Deriving reduction formulae (EMBHK)
Reduction formulae for function values of \(\text{180}\text{°}±\theta\)
-
Function values of \(\text{180}\text{°}-\theta\)
In the figure \(P(\sqrt{3};1)\) and \(P'\) lie on the circle with radius \(\text{2}\). \(OP\)
makes an angle \(\theta =\text{30}\text{°}\) with the \(x\)-axis.
-
If points \(P\) and \(P'\) are symmetrical about the \(y\)-axis, determine the
coordinates of \(P'\).
-
Write down values for \(\sin \theta\), \(\cos \theta\) and \(\tan \theta\).
-
Use the coordinates for \(P'\) to determine \(\sin(\text{180}\text{°}-θ)\),
\(\cos(\text{180}\text{°}-θ)\), \(\tan(\text{180}\text{°}-θ)\).
-
From your results determine a relationship between the trigonometric function values
of \(\left(\text{180}\text{°}-\theta \right)\) and \(\theta\).
-
Function values of \(\text{180}\text{°}+\theta\)
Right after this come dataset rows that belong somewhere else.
(* ===== verification/ServeWitnesses.v ===== *)
(** Instances of the properties of the running service: the default transports, with and
    without the profiling server. *)
From S2P Require Import Prelude GoRuntime Slices Types Messages Config Mdbx Database BatchWriter WriterSpec WriterCorrect Lifecycle QuicLifecycle Fdb Serve ServeSound Witnesses.

#[local] Existing Instance Witnesses.mdbx.
#[local] Existing Instance Witnesses.ex_host.
#[local] Existing Instance Witnesses.ex_tls.
Definition se_engine_Stop (p : engine_pc) : option error :=
  match p with ERun => None | _ => Some (External "gnet" "ErrEmptyEngine") end.
#[local] Instance se_engines : Engines.
Proof. refine (Build_Engines se_engine_Stop None (λ _, None) _). by intros []. Defined.

Definition se_tls_files : TLS := MkTLS true "key.pem" "cert.pem" EmptyString.

(** The transports of the default list, the profiling server as told. *)
Definition se_cnf (profiling : bool) : Config :=
  MkConfig (MkLogger true "development" "debug")
    [MkTransport QUICTransportType true
       (QuicConfig (MkQuic QUICTransportType true "127.0.0.1" 4433 se_tls_files));
     MkTransport UDSTransportType true (UdsConfig (MkUds UDSTransportType true "/tmp/fdb.sock"));
     MkTransport TCPTransportType true
       (TcpConfig (MkTcp TCPTransportType true "127.0.0.1" 5011 None));
     MkTransport UDPTransportType true
       (UdpConfig (MkUdp UDPTransportType true "127.0.0.1" 5022 None))]
    (MkMdbxConfig true [ex_node]) [MkPprof profiling "fdb" "127.0.0.1:4060"].

Definition se_load (profiling : bool) (path : string) : res Config := Ok (se_cnf profiling).
Definition se_list : list TransportType :=
  [QUICTransportType; UDSTransportType; TCPTransportType; UDPTransportType].

Definition se_made (profiling : bool) : fstate := final (New (se_cnf profiling) ex_init) ex_init.
Definition se_fdb (profiling : bool) : FDB :=
  match New (se_cnf profiling) ex_init with
  | Done _ (Ok fdb) => fdb
  | _ => MkFDB (se_cnf profiling) ∅ (MkManager (MkMdbxConfig true []) ∅)
  end.
Definition se_first (profiling : bool) : serving :=
  MkServing (se_made profiling) (fresh_net (f_obj (se_made profiling))).
Definition se_objects : objects := f_obj (se_made false).

(** A gnet server, goroutine [i], comes up, or does not within its two seconds. *)
Definition comes_up (i srv : nat) : list net_event :=
  [CallStart i None; GnetStep srv Boot; GnetStep srv Sel_started; StartReturns i].
Definition times_out (i srv : nat) : list net_event :=
  [CallStart i None; GnetStep srv Sel_timeout; StartReturns i].

(** Everybody comes up but UDP; QUIC does or does not. *)
Definition se_events (first : nat) (listen_err : option error) : list net_event :=
  CallStart first listen_err :: comes_up (1 + first) 1 ++ comes_up (2 + first) 2 ++
  times_out (3 + first) 3.
Definition se_sched (evs : list net_event) : schedule :=
  MkSchedule evs (λ _, []) (λ srv, if decide (srv = 0) then [QuicStep 0 (QGo (GAcceptor closed_err))] else []).
Definition in_use : error := External "quic" "address already in use".

Example se_quic_ok :
  match serve_action (se_load false) None None (se_sched (se_events 0 None)) None
          (MkServing ex_init (MkNet [] [])) with
  | Done _ (Some (Wrap (Errorf m _) _)) => m
  | Done _ _ => EmptyString | _ => EmptyString end = "UDP server did not start in time".
Proof. vm_compute. reflexivity. Qed.

Lemma se_made_ok profiling :
  New (se_cnf profiling) ex_init = Done (se_made profiling) (Ok (se_fdb profiling)).
Proof. destruct profiling; reflexivity. Qed.

Lemma se_typed profiling :
  tm_typed (fdb_tm (se_fdb profiling)) (f_obj (se_service (se_first profiling))).
Proof. by destruct (New_ok _ _ _ _ (se_made_ok profiling)) as (_ & ? & _). Qed.

Lemma se_NoDup : NoDup se_list.
Proof. apply (bool_decide_unpack _). vm_compute. exact I. Qed.

(** The panic of an outcome, as a test. *)
Definition panics_nil {S A} (o : outcome S A) : bool :=
  match o with Panicked PanicNil => true | _ => false end.
Lemma panics_nil_eq {S A} (o : outcome S A) : panics_nil o = true → o = Panicked PanicNil.
Proof. by destruct o as [|[]|]. Qed.

Lemma not_blocked {S A} (o : outcome S A) :
  match o with Done _ _ => False | Panicked p => p = PanicNil | Blocked => True end →
  match o with Blocked => false | _ => true end = true → o = Panicked PanicNil.
Proof. by destruct o as [| |]; [|intros ->|]. Qed.

(** QUIC cannot listen: the command panics. *)
Lemma serve_panics_only_without_listener_witness :
  ∃ srv s' r, fdb_tm (se_fdb false) !! QUICTransportType = Some srv ∧
    FDB_Start (se_fdb false) se_list (se_sched (se_events 0 (Some in_use))) None (se_first false)
    = Done s' r ∧ ¬ quic_up srv (se_net s').
Proof.
  destruct (serve_panics_only_without_listener (se_load false) None None
    (se_sched (se_events 0 (Some in_use))) None (MkServing ex_init (MkNet [] [])) (se_cnf false)
    se_list PanicNil) as (_ & fdb & f & srv & s' & r & HN & _ & Hm & E & Hup).
  - reflexivity.
  - repeat constructor.
  - reflexivity.
  - exact se_NoDup.
  - apply panics_nil_eq. test.
  - assert (Done f (Ok fdb) = Done (se_made false) (Ok (se_fdb false))) as Heq
      by (rewrite <- HN; apply se_made_ok).
    injection Heq as -> ->. exists srv, s', r. split; [exact Hm|]. split; [exact E|exact Hup].
Defined.

(** With the profiling server: UDP does not come up, the command returns after the
    profiling server has failed. *)
Definition se_profiled : schedule :=
  se_sched (se_events 1 None ++ [PprofEnds 0 (External "net/http" "ErrServerClosed")]).
Definition se_launched (profiling : bool) : outcome objects (list task * option error) :=
  launch (se_fdb profiling) ex_db se_list
    (if profiling then [TaskPprof (MkPprof profiling "fdb" "127.0.0.1:4060")] else [])
    (f_obj (se_made profiling)).
Definition se_tasks (profiling : bool) : list task :=
  tasks (MkPprof profiling "fdb" "127.0.0.1:4060") [0; 1; 2; 3].

Lemma se_launched_ok profiling :
  se_launched profiling = Done (final (se_launched profiling) ex_obj) (se_tasks profiling, None).
Proof. destruct profiling; reflexivity. Qed.

Lemma serve_returns_on_failure_witness :
  ∃ n e, net_run (se_tasks true) (sc_start se_profiled) (se_net (se_first true)) = Done n () ∧
    all_ended 5 (n_ended n) ∧ (0, Some e) ∈ n_ended n.
Proof.
  destruct (serve_returns_on_failure (se_fdb true) ex_db (MkPprof true "fdb" "127.0.0.1:4060")
    se_list se_profiled (se_tasks true) (final (se_launched true) ex_obj) (se_first true)
    (final (start_and_stop (se_fdb true) se_list se_profiled None (se_first true)) (se_first true))
    (result (start_and_stop (se_fdb true) se_list se_profiled None (se_first true)) None))
    as (n & Hr & Hall & _ & Hp).
  - exact se_NoDup.
  - apply se_typed.
  - reflexivity.
  - reflexivity.
  - reflexivity.
  - exact (se_launched_ok true).
  - apply returns_done. test.
  - destruct (Hp eq_refl) as [e He]. exists n, e. split; [exact Hr|]. split; [exact Hall|exact He].
Defined.

Lemma quic_failure_is_not_reported_witness :
  start_and_stop (se_fdb false)
    [QUICTransportType; UDSTransportType; TCPTransportType; UDPTransportType]
    (se_sched (se_events 0 (Some in_use))) None (se_first false) = Panicked PanicNil.
Proof.
  apply not_blocked; [|test].
  pose proof (quic_failure_is_not_reported (se_fdb false) ex_db
    (MkPprof false "fdb" "127.0.0.1:4060") [UDSTransportType; TCPTransportType; UDPTransportType]
    (se_sched (se_events 0 (Some in_use))) None (se_tasks false)
    (final (se_launched false) ex_obj) (se_first false) 0 0 in_use se_NoDup (se_typed false)
    eq_refl eq_refl eq_refl (se_launched_ok false) eq_refl eq_refl ltac:(left; reflexivity)) as Hp.
  exact Hp.
Defined.

Lemma start_rejects_dummy_witness :
  ∃ s', FDB_Start (se_fdb false) [TCPTransportType; DummyTransportType]
          (se_sched (comes_up 0 2)) None (se_first false)
        = Done s' ([TaskTransport 2], Some (Errorf
            "unknown transport type provided: %v - rejecting serving transports" [AStr "dummy"])).
Proof.
  eexists. apply (start_rejects_dummy (se_fdb false) ex_db [TCPTransportType] []
    (MkPprof false "fdb" "127.0.0.1:4060") [TaskTransport 2] _ _ _
    (final (launch (se_fdb false) ex_db [TCPTransportType] [] (f_obj (se_made false))) ex_obj)
    (final (net_run [TaskTransport 2] (comes_up 0 2) (se_net (se_first false)))
       (se_net (se_first false)))); reflexivity.
Defined.

Lemma stop_stops_in_order_witness :
  FDB_Stop (λ _, mret None) (se_fdb false) [TCPTransportType; DummyTransportType] tt
  = Done tt (Some (Errorf "transport not found" [])).
Proof.
  destruct (stop_stops_in_order (λ _, mret None) (se_fdb false) [TCPTransportType] [] [2]
    DummyTransportType tt) as [_ E]; [repeat constructor|reflexivity|exact E].
Defined.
In the figure \(P(\sqrt{3};1)\) and \(P'\) lie on the circle with radius \(\text{2}\). \(OP\)
makes an angle \(\theta =\text{30}\text{°}\) with the \(x\)-axis.
-
If points \(P\) and \(P'\) are symmetrical about the origin (the two points are
symmetrical about both the \(x\)-axis and the \(y\)-axis), determine the coordinates
of \(P'\).
-
Use the coordinates for \(P'\) to determine \(\sin
(\text{180}\text{°}+θ)\), \(\cos (\text{180}\text{°}+θ)\) and
\(\tan (\text{180}\text{°}+θ)\).
-
From your results determine a relationship between the trigonometric function values
of \(\left(\text{180}\text{°}+\theta \right)\) and \(\theta\).
-
Complete the following reduction formulae:
- \(\sin (\text{180}\text{°} - \theta) = \ldots \ldots\)
- \(\cos (\text{180}\text{°} - \theta) = \ldots \ldots\)
- \(\tan (\text{180}\text{°} - \theta) = \ldots \ldots\)
- \(\sin (\text{180}\text{°} + \theta) = \ldots \ldots\)
- \(\cos (\text{180}\text{°} + \theta) = \ldots \ldots\)
- \(\tan (\text{180}\text{°} + \theta) = \ldots \ldots\)
Worked example 7: Reduction formulae for function values of \(\text{180}\text{°}
\pm \theta\)
Write the following as a single trigonometric ratio:
\[\frac{\sin \text{163}\text{°}}{\cos \text{197}\text{°}} + \tan \text{17}\text{°}
+ \cos (\text{180}\text{°} - \theta) \times \tan (\text{180}\text{°} + \theta)\]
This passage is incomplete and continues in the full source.